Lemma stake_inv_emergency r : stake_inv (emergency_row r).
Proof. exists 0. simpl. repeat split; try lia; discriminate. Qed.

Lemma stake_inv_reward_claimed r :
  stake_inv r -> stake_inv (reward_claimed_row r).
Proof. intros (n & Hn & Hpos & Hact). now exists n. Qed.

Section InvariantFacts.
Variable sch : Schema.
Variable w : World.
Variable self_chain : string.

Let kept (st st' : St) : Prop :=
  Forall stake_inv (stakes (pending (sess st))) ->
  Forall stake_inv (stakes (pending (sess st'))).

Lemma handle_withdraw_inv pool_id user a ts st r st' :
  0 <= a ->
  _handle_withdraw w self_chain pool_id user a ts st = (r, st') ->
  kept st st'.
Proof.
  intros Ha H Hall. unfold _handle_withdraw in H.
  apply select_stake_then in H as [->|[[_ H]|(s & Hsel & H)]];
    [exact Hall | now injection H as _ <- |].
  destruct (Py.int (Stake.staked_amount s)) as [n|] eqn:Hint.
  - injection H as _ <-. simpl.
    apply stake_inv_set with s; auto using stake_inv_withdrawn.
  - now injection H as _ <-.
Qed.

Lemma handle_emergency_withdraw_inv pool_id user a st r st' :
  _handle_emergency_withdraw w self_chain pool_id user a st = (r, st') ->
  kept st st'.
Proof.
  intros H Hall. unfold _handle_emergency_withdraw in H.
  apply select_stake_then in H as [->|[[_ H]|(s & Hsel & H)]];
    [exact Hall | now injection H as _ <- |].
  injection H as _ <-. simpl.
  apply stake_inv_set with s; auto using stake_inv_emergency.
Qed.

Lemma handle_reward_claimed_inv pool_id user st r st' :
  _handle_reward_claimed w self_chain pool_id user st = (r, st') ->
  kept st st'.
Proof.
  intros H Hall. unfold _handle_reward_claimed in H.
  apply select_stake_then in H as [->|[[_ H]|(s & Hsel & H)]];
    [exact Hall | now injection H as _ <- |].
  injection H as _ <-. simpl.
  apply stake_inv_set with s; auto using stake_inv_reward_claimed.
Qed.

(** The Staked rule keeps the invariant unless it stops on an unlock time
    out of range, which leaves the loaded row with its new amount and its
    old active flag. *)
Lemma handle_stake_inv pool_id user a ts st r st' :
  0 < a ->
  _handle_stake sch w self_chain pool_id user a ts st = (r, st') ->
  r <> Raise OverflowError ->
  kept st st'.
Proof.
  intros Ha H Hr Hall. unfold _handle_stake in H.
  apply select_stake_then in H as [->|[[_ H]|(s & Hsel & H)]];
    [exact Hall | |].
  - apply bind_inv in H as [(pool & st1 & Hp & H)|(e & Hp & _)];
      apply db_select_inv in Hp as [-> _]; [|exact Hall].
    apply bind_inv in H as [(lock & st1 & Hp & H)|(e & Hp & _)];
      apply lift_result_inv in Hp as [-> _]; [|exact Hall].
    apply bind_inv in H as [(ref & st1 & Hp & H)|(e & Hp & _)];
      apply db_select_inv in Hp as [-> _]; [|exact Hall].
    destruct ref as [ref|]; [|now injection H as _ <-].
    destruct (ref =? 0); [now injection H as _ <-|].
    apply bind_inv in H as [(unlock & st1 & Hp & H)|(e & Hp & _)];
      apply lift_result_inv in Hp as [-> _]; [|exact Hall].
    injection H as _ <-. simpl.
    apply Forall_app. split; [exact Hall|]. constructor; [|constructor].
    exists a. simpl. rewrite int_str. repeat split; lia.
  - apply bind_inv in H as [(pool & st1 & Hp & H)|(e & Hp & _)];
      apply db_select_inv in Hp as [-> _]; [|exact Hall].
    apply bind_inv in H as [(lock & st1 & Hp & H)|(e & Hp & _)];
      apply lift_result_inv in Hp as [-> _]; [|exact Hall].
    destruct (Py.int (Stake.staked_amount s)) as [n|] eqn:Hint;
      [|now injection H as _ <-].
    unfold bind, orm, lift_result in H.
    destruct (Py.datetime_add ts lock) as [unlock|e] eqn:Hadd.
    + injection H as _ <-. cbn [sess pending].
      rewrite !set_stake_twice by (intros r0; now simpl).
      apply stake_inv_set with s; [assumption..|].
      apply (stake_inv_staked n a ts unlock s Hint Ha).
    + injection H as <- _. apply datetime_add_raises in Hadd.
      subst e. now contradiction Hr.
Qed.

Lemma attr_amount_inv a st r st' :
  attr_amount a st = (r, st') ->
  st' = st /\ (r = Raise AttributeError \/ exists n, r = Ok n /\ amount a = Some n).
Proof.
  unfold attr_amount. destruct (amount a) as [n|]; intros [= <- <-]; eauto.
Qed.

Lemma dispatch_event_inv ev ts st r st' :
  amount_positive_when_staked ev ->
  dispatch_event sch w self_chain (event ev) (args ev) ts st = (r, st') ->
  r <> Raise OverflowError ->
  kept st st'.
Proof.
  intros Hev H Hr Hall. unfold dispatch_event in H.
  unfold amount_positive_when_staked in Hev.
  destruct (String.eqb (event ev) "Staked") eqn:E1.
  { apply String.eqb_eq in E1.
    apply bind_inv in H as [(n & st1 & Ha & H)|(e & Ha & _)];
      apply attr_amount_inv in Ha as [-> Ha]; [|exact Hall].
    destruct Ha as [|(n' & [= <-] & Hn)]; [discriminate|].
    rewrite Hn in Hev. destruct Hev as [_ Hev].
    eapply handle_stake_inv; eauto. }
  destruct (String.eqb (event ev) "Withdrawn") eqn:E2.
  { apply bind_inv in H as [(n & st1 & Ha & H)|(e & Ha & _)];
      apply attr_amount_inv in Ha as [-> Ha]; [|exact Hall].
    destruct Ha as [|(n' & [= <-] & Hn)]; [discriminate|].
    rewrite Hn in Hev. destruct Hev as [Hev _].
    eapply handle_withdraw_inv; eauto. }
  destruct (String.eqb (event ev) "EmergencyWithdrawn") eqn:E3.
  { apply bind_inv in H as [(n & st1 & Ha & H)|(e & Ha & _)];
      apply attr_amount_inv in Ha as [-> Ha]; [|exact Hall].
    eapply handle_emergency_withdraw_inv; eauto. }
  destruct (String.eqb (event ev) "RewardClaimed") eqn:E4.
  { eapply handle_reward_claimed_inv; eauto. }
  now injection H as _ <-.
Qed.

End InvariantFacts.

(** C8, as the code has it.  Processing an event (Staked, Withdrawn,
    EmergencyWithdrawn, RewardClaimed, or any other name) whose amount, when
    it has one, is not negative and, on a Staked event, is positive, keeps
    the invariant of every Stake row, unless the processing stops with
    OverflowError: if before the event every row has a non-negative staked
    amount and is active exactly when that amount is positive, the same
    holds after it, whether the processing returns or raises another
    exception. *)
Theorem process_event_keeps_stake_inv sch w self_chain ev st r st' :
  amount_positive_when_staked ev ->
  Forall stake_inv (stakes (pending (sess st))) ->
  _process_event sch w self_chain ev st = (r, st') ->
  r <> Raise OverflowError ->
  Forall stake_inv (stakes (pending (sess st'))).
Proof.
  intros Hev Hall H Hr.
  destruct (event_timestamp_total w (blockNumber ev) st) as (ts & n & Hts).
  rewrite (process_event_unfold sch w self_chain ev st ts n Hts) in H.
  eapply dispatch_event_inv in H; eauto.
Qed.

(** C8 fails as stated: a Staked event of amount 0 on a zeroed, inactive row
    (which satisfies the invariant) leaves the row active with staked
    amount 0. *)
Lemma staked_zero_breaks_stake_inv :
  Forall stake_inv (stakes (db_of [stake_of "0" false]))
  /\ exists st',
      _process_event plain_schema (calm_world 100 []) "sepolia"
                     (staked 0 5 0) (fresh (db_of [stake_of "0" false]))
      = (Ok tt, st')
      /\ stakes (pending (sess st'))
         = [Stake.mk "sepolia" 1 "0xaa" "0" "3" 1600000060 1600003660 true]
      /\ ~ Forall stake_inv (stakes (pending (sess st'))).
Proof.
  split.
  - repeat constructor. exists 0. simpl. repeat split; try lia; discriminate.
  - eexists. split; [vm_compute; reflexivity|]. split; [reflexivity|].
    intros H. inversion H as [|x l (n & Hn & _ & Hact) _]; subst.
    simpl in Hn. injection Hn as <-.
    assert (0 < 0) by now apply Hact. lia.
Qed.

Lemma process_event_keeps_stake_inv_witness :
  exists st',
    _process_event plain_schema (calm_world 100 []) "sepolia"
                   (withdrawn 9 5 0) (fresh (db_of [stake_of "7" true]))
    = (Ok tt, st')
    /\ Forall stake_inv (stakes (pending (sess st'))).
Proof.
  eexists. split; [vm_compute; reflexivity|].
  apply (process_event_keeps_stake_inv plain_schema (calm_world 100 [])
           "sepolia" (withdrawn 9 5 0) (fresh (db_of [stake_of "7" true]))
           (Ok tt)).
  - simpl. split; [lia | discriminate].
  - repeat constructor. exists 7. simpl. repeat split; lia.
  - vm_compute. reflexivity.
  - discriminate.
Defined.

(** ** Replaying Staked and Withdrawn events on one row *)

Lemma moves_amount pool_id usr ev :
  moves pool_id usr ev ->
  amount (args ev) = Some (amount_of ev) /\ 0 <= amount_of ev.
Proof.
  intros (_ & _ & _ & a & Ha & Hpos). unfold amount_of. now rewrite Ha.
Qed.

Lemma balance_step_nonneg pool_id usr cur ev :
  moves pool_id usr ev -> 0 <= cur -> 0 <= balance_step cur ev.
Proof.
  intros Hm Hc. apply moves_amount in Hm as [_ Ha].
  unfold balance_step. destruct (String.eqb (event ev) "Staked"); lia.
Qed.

# # # #

INSTRUCTIONS TO FOLLOW: Set down, from the entries above, exactly the lines from the one with "intros H. inversion" up to and including the one with "- repeat constructor. exists 7.", and no other lines.

ANSWER SECTION:
    intros H. inversion H as [|x l (n & Hn & _ & Hact) _]; subst.
    simpl in Hn. injection Hn as <-.
    assert (0 < 0) by now apply Hact. lia.
Qed.

Lemma process_event_keeps_stake_inv_witness :
  exists st',
    _process_event plain_schema (calm_world 100 []) "sepolia"
                   (withdrawn 9 5 0) (fresh (db_of [stake_of "7" true]))
    = (Ok tt, st')
    /\ Forall stake_inv (stakes (pending (sess st'))).
Proof.
  eexists. split; [vm_compute; reflexivity|].
  apply (process_event_keeps_stake_inv plain_schema (calm_world 100 [])
           "sepolia" (withdrawn 9 5 0) (fresh (db_of [stake_of "7" true]))
           (Ok tt)).
  - simpl. split; [lia | discriminate].
  - repeat constructor. exists 7. simpl. repeat split; lia.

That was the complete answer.